De nombreuses autres divinités telles que Ganesha, Prajapati, Indra, Shakti, Narada, Saraswati et Lakshmi sont également créditées de la paternité de nombreuses écritures. En dehors de cela, d'innombrables érudits, voyants, sages, philosophes, gourous, mouvements ascétiques et traditions d'enseignants ont enrichi l'hindouisme à travers leurs enseignements, écrits, commentaires, discours et expositions. Ainsi, l'hindouisme est dérivé de nombreuses sources. Beaucoup de ses croyances et pratiques se sont retrouvées dans d'autres religions, qui sont soit originaires de l'Inde, soit ont interagi avec elle.
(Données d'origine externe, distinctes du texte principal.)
Definition q_step (o : QOp) (q : LockFreeTaskQueue) : QRes * LockFreeTaskQueue :=
  match o with
  | QPush x => let (r, q') := push_task x q in (QPushed (is_ok r), q')
  | QPop => let (r, q') := pop_task q in (QPopped r, q')
  end.

(** The specification: a list of at most 255 tasks. *)
Definition fifo_step (o : QOp) (l : list Z) : QRes * list Z :=
  match o with
  | QPush x => if (length l <? 255)%nat then (QPushed true, l ++ [x]) else (QPushed false, l)
  | QPop => match l with [] => (QPopped None, []) | x :: l' => (QPopped (Some x), l') end
  end.

(** The queue stands for a list. *)
Definition queue_rep (q : LockFreeTaskQueue) (l : list Z) : Prop := wf_queue q /\ tasks q = l.

Lemma q_step_fifo o q l : queue_rep q l ->
  fst (q_step o q) = fst (fifo_step o l) /\ queue_rep (snd (q_step o q)) (snd (fifo_step o l)).
Proof.
  intros [Hq <-]. unfold queue_rep. destruct o as [x|]; cbn [q_step fifo_step].
  - pose proof (push_task_spec x q Hq) as Hs. destruct (push_task x q) as [[[]|[]] q']; cbn [fst snd is_ok].
    + destruct Hs as (Hw & Ht & Hl). by destruct (Nat.ltb_spec (length (tasks q)) 255); [|lia].
    + destruct Hs as [-> Hl]. by destruct (Nat.ltb_spec (length (tasks q)) 255); [lia|].
  - pose proof (pop_task_spec q Hq) as Hs. destruct (pop_task q) as [[x|] q']; cbn [fst snd].
    + by destruct Hs as (Hw & ->).
    + by destruct Hs as (-> & ->).
Qed.

Lemma queue_new_wf : wf_queue queue_new.
Proof. apply (ring_new_wf QSIZE 0 QSIZE_pos). Qed.

Lemma queue_len_tasks q : queue_len q = length (tasks q).
Proof. unfold tasks. by rewrite items_length. Qed.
Étant donné que l'hindouisme a ses racines dans la connaissance éternelle et que ses objectifs et son but sont étroitement alignés sur ceux de Dieu en tant que créateur de tout, il est considéré comme une religion éternelle (Sanatana dharma). L'hindouisme peut disparaître de la surface de la terre en raison de la nature impermanente du monde, mais la connaissance sacrée qui en constitue le fondement restera à jamais et continuera à se manifester dans chaque cycle de création sous des noms différents. On dit aussi que l'hindouisme n'a pas de fondateur ni d'objectifs missionnaires parce que les gens doivent y arriver soit par providence (naissance) soit par décision personnelle en raison de leur préparation spirituelle (karma passé).

Le nom hindouisme, qui est dérivé de la racine du mot « Sindhu », est entré en usage pour des raisons historiques. L'hindouisme en tant qu'entité conceptuelle n'existait pas avant l'époque britannique. Le mot lui-même n'apparaît dans la littérature qu'au 17ème siècle après JC À l'époque médiévale, le sous-continent indien était connu sous le nom d'Hindustan ou la terre des hindous. Ils ne pratiquaient pas tous la même foi, mais différentes, qui comprenaient le bouddhisme, le jaïnisme, le shaivisme, le vaishnavisme, le brahmanisme et plusieurs traditions ascétiques, sectes et sous-sectes.

Les traditions indigènes et les personnes qui pratiquaient le Sanatana Dharma portaient des noms différents, mais pas en tant qu'hindous. A l'époque britannique, toutes les confessions autochtones étaient regroupées sous le nom générique d'« hindouisme » pour le distinguer de l'islam et du christianisme et pour se dispenser de la justice ou régler les différends locaux, les questions foncières et fiscales.

Par la suite, après l'indépendance, le bouddhisme, le jaïnisme et le sikhisme en ont été séparés par l'adoption de lois. Ainsi, le mot hindouisme est né d'une nécessité historique et est entré dans les lois constitutionnelles de l'Inde par voie législative.